#### [Exercise requirements]
Copy out, from the data, each line containing the string "specification".

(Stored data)
↓↓↓
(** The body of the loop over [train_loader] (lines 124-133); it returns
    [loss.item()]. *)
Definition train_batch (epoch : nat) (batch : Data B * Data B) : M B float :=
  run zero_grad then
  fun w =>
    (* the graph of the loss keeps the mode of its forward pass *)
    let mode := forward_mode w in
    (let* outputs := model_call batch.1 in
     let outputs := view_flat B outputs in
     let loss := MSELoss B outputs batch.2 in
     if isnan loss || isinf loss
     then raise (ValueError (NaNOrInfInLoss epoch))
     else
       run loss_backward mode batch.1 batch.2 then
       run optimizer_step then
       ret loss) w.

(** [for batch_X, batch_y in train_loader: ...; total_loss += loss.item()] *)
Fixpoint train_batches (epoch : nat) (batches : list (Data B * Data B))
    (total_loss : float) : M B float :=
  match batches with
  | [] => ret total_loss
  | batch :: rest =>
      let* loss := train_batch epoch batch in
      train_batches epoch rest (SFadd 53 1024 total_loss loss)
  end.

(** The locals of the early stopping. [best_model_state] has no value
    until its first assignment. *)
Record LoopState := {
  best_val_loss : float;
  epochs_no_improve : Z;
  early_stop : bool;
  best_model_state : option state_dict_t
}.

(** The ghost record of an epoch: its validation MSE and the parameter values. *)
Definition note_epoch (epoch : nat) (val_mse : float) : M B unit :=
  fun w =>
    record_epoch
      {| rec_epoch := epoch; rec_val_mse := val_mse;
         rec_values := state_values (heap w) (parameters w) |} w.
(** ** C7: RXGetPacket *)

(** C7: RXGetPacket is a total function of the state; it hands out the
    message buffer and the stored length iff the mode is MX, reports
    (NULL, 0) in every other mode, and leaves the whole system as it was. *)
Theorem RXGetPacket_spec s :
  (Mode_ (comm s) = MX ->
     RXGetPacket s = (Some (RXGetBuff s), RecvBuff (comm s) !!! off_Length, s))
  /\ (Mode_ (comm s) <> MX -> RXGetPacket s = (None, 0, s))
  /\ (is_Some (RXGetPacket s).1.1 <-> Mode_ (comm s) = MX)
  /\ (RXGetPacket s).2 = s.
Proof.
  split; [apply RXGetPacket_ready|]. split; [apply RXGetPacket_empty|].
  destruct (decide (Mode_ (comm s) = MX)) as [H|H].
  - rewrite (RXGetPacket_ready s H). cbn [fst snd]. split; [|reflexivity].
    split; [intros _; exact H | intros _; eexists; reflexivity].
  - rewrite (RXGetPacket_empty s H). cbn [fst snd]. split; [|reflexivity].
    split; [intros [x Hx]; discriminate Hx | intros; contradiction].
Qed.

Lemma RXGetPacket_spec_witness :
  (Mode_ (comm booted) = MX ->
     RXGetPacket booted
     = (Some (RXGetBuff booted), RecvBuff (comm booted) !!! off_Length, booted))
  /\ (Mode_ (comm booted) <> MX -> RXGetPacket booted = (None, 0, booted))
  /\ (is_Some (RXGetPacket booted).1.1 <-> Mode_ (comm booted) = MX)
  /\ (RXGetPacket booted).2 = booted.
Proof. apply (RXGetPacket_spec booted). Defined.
↑↑↑
↓↓↓
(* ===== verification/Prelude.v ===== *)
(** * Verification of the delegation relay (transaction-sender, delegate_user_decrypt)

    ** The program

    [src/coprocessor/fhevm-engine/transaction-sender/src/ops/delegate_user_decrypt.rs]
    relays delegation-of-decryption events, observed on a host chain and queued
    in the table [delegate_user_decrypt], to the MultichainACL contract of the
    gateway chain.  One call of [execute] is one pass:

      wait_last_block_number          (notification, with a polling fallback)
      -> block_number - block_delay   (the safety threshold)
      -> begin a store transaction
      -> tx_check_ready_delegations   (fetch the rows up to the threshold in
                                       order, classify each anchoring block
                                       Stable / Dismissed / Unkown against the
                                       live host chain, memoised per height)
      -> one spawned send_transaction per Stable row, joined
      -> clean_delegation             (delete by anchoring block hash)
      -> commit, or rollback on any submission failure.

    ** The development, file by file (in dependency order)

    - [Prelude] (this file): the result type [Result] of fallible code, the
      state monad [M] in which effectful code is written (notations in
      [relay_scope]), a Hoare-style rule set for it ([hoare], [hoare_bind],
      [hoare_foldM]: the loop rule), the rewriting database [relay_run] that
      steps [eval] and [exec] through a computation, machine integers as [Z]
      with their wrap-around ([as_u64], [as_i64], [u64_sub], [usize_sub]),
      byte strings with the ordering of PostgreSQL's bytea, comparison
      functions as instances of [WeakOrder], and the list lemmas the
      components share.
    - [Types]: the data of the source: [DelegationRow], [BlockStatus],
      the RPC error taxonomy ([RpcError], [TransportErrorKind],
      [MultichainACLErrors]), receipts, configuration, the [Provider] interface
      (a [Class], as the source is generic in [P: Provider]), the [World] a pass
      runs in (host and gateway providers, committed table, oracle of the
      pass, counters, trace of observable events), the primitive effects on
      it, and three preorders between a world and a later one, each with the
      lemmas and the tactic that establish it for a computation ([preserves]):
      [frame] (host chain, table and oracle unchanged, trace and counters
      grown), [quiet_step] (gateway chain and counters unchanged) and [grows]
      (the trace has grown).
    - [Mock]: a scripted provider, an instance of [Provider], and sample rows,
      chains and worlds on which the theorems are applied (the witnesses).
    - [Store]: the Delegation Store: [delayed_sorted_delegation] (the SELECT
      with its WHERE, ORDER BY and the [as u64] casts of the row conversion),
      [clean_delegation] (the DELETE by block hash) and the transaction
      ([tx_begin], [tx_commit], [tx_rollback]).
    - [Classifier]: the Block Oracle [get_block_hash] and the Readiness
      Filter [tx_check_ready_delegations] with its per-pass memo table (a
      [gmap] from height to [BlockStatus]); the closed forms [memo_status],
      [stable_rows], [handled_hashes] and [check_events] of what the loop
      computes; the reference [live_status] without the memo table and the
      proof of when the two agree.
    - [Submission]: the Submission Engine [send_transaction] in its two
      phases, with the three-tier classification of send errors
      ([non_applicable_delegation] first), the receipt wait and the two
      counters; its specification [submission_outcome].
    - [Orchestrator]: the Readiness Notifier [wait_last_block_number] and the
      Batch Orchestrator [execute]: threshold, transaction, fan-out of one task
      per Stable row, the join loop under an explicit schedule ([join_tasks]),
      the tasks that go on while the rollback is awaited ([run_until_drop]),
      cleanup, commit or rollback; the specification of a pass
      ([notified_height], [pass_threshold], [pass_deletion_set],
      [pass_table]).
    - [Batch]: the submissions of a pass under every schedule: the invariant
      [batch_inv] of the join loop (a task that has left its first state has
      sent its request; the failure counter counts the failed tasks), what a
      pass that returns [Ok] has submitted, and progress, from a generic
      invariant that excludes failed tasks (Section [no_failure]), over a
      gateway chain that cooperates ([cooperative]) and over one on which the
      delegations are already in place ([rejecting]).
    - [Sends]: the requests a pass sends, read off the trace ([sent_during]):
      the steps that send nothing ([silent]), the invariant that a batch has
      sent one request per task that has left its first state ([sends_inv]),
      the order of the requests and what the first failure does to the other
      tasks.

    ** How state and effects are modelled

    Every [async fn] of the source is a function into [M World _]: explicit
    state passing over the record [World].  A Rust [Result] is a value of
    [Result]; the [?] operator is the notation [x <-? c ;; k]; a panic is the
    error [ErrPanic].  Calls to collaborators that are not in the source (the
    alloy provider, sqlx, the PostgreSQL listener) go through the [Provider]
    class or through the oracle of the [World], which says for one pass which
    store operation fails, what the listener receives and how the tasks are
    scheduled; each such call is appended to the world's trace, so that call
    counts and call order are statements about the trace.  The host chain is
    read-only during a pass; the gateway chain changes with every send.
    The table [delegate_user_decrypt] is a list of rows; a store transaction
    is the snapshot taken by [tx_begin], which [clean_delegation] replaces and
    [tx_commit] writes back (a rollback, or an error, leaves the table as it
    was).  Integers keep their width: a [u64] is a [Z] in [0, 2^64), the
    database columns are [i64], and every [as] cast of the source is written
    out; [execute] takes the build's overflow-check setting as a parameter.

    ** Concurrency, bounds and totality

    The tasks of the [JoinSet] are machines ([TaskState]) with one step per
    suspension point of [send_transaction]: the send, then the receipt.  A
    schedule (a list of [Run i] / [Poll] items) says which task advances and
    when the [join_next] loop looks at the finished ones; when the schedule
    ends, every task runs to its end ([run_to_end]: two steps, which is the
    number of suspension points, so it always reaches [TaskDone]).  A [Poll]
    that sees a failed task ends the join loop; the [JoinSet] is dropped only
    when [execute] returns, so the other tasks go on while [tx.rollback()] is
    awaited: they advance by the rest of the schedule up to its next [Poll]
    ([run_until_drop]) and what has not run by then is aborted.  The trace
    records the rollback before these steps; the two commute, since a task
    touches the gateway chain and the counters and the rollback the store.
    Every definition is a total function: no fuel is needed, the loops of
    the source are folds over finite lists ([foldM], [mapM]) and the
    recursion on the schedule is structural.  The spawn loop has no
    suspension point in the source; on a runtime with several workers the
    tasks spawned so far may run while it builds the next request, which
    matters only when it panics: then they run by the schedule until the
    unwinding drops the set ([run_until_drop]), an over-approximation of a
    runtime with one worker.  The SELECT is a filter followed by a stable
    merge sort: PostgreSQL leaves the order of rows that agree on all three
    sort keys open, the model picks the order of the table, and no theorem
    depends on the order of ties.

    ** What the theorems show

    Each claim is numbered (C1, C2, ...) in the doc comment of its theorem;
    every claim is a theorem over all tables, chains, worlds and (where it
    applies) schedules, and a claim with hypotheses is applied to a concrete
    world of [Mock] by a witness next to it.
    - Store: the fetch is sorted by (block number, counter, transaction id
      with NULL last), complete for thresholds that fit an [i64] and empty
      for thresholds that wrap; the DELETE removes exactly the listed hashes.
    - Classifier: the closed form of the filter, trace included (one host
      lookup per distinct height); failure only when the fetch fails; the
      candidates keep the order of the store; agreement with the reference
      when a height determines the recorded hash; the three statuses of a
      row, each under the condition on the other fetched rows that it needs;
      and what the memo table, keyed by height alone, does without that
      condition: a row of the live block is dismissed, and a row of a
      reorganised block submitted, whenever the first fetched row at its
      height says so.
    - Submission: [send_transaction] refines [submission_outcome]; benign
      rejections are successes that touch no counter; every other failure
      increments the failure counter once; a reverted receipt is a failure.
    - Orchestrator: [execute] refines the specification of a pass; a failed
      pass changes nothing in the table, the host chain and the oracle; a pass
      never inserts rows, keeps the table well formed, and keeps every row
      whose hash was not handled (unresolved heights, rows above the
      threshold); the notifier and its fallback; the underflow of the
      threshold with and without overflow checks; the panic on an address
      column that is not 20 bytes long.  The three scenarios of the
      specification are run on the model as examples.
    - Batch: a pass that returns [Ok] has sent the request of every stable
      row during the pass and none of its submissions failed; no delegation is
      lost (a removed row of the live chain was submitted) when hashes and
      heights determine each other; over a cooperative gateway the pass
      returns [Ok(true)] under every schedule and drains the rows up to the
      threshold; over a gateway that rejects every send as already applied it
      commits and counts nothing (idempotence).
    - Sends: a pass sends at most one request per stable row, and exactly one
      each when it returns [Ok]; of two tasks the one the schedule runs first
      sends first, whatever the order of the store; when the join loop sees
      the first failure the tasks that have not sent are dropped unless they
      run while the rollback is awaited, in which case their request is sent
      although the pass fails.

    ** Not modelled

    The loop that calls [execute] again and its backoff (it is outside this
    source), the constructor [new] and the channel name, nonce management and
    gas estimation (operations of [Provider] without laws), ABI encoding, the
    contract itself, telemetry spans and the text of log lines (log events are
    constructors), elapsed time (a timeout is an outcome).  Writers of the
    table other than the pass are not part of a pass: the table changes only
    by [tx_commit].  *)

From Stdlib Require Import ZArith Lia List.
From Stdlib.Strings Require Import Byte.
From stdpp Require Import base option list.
↑↑↑
↓↓↓
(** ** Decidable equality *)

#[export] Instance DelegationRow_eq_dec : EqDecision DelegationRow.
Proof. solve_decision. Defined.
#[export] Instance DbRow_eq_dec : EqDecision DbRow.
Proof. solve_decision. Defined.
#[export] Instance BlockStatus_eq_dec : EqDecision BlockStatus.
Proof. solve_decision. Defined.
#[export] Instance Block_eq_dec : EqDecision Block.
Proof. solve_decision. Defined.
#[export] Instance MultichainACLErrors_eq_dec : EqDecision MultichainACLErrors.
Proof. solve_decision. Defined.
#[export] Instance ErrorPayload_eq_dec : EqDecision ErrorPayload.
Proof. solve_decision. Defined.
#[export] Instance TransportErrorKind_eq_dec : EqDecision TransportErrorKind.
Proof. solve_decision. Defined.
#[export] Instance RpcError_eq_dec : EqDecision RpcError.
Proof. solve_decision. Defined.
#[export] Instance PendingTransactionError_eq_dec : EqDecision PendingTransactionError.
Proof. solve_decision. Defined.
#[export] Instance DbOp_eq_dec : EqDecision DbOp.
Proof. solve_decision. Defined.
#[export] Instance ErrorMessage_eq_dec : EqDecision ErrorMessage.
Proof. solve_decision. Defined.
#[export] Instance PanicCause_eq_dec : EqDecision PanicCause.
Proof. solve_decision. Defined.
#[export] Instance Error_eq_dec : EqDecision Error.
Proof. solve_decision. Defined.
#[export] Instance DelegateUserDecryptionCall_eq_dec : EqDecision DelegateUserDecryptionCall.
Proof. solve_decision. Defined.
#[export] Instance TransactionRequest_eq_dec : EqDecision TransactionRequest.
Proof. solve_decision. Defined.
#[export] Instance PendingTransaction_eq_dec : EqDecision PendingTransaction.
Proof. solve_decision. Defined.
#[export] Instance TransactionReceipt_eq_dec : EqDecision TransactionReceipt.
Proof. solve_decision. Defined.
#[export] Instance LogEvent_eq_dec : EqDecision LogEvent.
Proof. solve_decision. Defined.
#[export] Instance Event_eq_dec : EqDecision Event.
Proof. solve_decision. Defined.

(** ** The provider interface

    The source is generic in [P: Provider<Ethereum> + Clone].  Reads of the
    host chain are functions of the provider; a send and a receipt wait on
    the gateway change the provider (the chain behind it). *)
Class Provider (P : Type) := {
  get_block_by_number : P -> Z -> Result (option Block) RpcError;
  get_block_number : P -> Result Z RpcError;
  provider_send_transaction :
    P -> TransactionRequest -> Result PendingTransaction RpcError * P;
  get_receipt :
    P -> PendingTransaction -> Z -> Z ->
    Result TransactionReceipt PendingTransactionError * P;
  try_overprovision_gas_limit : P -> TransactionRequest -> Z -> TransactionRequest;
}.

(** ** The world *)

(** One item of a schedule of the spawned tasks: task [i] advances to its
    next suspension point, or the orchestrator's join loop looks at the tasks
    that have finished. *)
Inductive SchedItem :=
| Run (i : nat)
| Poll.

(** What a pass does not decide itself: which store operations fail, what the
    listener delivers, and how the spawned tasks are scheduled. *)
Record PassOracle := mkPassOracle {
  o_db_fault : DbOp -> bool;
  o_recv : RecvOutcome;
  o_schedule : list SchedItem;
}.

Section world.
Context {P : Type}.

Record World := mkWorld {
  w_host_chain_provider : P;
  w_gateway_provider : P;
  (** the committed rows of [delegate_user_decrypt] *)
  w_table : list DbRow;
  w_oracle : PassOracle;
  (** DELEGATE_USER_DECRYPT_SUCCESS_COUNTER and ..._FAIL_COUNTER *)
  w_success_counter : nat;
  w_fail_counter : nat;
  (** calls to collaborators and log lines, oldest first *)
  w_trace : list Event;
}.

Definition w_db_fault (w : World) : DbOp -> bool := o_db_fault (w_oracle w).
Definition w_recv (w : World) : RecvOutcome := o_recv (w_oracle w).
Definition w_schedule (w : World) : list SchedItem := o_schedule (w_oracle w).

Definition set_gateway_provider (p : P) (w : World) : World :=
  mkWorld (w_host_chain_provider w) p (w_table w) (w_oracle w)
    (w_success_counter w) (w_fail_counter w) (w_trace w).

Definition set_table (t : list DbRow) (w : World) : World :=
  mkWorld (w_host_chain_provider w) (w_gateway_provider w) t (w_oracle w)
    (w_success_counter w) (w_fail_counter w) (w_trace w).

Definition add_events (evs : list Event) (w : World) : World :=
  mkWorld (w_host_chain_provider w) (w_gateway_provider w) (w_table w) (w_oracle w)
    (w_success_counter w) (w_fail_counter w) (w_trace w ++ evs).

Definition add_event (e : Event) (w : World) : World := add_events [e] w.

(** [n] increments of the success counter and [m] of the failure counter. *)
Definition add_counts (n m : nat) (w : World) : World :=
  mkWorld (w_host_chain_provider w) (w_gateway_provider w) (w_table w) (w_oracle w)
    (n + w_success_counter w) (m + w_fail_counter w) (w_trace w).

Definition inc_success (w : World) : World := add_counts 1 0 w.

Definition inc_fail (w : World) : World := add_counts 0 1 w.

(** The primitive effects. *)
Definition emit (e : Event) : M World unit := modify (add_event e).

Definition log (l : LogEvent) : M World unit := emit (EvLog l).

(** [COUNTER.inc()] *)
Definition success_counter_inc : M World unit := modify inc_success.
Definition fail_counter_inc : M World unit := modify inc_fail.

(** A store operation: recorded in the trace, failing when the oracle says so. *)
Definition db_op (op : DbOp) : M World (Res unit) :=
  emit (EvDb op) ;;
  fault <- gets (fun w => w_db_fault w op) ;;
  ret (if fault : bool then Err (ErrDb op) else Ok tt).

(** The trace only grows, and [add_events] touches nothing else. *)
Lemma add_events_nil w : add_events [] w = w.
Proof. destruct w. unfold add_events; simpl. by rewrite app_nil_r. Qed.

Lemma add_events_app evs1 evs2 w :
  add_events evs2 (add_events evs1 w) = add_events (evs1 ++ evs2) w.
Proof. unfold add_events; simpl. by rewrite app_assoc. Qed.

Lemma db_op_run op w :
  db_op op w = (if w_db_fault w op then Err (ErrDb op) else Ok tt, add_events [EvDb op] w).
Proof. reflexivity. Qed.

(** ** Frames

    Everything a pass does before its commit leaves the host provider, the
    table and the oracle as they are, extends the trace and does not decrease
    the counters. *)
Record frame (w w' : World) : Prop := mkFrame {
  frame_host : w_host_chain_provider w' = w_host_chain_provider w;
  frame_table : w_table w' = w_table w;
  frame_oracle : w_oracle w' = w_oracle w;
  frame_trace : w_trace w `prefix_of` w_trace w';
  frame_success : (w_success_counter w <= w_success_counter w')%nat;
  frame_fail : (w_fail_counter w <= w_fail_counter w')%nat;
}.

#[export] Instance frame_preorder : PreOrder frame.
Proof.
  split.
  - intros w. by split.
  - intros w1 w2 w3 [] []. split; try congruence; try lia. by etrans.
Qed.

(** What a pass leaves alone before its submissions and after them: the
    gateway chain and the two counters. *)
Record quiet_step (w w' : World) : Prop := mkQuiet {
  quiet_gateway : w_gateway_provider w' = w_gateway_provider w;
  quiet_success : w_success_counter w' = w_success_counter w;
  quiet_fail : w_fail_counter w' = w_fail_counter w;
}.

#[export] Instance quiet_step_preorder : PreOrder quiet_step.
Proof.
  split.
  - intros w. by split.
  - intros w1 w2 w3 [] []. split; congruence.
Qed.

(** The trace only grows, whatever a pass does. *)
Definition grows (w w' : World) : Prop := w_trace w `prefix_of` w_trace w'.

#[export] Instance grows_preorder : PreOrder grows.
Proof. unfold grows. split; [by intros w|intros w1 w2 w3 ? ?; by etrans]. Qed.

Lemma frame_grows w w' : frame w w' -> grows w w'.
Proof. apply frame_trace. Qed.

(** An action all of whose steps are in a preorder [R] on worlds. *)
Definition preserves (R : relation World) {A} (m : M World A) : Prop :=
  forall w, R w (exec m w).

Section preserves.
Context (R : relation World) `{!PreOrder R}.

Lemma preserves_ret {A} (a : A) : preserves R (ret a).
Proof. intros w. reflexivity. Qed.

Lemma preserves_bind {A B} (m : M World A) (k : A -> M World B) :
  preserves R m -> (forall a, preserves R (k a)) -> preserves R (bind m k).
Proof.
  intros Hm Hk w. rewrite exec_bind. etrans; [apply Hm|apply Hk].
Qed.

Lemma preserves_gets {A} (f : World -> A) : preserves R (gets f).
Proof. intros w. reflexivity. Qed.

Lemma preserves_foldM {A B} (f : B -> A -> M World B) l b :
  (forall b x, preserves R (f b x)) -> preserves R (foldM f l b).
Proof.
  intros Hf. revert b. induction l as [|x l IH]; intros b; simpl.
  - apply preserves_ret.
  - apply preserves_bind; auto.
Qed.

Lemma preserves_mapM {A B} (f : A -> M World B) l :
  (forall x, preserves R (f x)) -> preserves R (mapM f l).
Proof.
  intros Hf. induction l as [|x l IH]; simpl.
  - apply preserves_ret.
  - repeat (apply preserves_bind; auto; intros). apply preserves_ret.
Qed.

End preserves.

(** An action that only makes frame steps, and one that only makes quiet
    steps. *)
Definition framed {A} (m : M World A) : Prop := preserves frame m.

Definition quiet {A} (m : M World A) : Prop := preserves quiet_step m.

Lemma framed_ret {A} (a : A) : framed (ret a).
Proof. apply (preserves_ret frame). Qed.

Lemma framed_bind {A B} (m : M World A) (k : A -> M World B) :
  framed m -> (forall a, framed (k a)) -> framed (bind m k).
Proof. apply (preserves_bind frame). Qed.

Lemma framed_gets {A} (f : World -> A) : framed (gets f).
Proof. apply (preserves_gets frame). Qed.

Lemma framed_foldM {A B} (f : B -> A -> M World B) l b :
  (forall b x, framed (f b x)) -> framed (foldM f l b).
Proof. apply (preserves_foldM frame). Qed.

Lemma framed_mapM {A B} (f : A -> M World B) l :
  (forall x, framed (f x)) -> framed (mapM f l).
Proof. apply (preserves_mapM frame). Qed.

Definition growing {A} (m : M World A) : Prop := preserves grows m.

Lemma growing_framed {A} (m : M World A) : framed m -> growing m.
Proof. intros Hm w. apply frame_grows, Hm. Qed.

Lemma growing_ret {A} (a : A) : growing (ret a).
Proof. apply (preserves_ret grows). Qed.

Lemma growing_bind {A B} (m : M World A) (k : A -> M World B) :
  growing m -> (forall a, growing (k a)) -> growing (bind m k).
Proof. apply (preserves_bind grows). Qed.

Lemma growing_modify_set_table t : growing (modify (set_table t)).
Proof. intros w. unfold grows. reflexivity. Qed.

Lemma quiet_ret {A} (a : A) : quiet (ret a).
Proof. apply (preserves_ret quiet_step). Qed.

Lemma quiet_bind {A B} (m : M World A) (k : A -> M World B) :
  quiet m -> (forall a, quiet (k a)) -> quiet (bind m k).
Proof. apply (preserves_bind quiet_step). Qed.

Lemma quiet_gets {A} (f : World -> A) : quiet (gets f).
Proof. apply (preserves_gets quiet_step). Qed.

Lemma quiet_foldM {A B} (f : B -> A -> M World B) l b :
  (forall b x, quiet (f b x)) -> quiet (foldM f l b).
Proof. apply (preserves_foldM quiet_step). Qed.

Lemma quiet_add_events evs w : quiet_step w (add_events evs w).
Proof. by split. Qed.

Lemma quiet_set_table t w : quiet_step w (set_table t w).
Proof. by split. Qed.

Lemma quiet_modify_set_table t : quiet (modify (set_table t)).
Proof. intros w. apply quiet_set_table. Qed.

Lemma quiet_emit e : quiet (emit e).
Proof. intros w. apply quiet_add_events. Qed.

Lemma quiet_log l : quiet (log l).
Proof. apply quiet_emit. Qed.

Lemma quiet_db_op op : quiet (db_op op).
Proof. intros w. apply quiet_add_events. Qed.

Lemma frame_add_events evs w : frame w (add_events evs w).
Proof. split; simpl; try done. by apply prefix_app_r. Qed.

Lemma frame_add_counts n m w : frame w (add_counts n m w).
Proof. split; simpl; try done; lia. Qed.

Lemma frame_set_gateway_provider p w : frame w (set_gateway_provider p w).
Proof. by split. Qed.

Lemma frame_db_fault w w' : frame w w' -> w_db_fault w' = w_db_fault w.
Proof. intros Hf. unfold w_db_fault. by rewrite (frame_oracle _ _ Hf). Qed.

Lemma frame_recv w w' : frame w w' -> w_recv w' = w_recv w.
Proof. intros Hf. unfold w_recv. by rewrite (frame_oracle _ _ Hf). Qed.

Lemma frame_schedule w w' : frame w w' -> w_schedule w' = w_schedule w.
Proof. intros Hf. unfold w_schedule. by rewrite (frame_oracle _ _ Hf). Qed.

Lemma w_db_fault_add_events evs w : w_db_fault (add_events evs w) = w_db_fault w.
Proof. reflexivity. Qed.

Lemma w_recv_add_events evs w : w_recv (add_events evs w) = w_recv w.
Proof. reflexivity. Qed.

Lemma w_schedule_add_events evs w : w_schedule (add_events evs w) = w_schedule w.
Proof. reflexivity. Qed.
↑↑↑
#### [Solution to this problem]
      counters; its specification [submission_outcome].
      cleanup, commit or rollback; the specification of a pass
    - Orchestrator: [execute] refines the specification of a pass; a failed
      specification are run on the model as examples.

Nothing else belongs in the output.